Dr. Ross then completed her residency in vision rehabilitation at Ohio State University where she also supervised and participated in the clinical teaching of student interns. Subsequently, she completed a two-year clinical fellowship at the Wilmer Eye Institute of the Johns Hopkins School of Medicine. Additionally, part of her time in the fellowship program was devoted to clinical research within the Departments of Ophthalmology and Neuroscience at the Johns Hopkins School of Medicine. Dr. Ross continues to have research interests in evaluating outcomes of low vision rehabilitation care and low vision aid device development.
Dr. Ross became a Fellow of the American Academy of Optometry in 2012 and has authored several research papers, abstracts, and recently co-authored a textbook chapter on stroke rehabilitation. Dr. Ross has been an invited speaker to the Association for Research in Vision and Ophthalmology, the American Academy of Optometry at the Vision 2014 International Conference on Low Vision in Melbourne.

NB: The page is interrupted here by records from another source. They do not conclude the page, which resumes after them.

(** ** The case of the letters of a native name *)

Lemma lower_all_fixed (s : string) : Py.lower_all s = s → has_upper s = false.
Proof.
  induction s as [|c s IH]; [done|]. simpl. intros [= Hc Hs].
  rewrite (IH Hs), orb_false_r. unfold Py.lower in Hc.
  destruct (Py.is_upper c) eqn:Hu; [|done]. exfalso.
  apply (f_equal nat_of_ascii) in Hc. unfold Py.is_upper in Hu.
  apply andb_prop in Hu as [_ Hle]. apply Nat.leb_le in Hle.
  rewrite nat_ascii_embedding in Hc by lia. lia.
Qed.

Lemma length_app_cons_neq (r : string) (c d : ascii) :
  "_" +:+ String c r ≠ "_get" +:+ String d r.
Proof.
  intros E. apply (f_equal String.length) in E.
  rewrite !length_app_str in E. simpl in E. lia.
Qed.

(** X16.  The getter of an array-like property is looked up under the
    capitalised native name, whose letters after the first are lower-cased.
    A getter registered under a name with a capital inside, such as
    [thermo_getMoleFractions], is therefore not found for the native name
    [moleFractions]: the lookup raises [KeyError] with the lower-cased
    name. *)
Theorem get_property_text_inner_capital
    (normalize : string → nat → bool → string) (config : Config)
    (clazz cs_name rest : string) (c : ascii) (getter : _CsFunc) :
  has_upper rest = true →
  let registered := clazz +:+ "_get" +:+ String (Py.upper c) rest in
  let self := mkSourceGenerator config {[ registered := getter ]} in
  _get_property_text normalize self clazz (String c rest) cs_name =
    Raise (KeyError (clazz +:+ "_get" +:+ String (Py.upper c) (Py.lower_all rest))).
Proof.
  intros Hupper registered self.
  assert (_known_funcs self !! (clazz +:+ "_" +:+ String c rest) = None) as Hscalar.
  { apply lookup_singleton_ne. unfold registered. intros E.
    apply String.app_inj in E.
    by apply (length_app_cons_neq rest c (Py.upper c)). }
  assert (_known_funcs self !! (clazz +:+ "_get" +:+ Py.capitalize (String c rest))
            = None) as Hget.
  { apply lookup_singleton_ne. unfold registered. intros E.
    apply String.app_inj in E.
    change ("_get" +:+ String ?a ?s) with (String "_" (String "g" (String "e"
      (String "t" (String a s))))) in E.
    injection E as E. symmetry in E. apply lower_all_fixed in E. congruence. }
  unfold _get_property_text, resolve_getter, getitem.
  by rewrite Hscalar, Hget.
Qed.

Dr. Sonal Patel has worked with web and accessibility since 1998, at the Harvard Extension School, teaching various topics related to web development for 15+ years. She also managed a consulting business on Web technologies, where her work involved developing accessible web sites that conforms to W3C standards.
Dr. Patel has a PhD in Experimental Atomic Physics and has taught Physics at University of Massachusetts in Amherst, where she was involved with research in education methods to teach Physics in High Schools.
Dr. Patel is a lifelong learner on MOOCs and is an active participant as a learner and a mentor on the major MOOC platforms like edX and Coursera. She advocates Social Learning on MOOCs. Sonal believes, “When we build MOOCs that are accessible to everyone, we are creating equal opportunity to learn for everyone, including those who are visually impaired.”
In the past year, Dr. Patel has worked with visually challenged students from Vision-Aid, a nonprofit based in Lexington, MA. She mentors students have varied degrees of visual impairment, as a mentor and as a learning facilitator, to guide and motivate them to take various courses on MOOCs like edX and Coursera. She believes that in the world of employment, continuous learning is the key to success for everyone and we should be mindful about providing accessible material on MOOCs.
Accessibility on MOOCs will open up possibility for everyone to learn and improve their job skills. Dr. Patel wants to help empower the visually impaired to get the full benefit of learning on MOOCs. Which will prepare them to contribute towards developing innovative solutions, which will lead to the creation of a more inclusive society.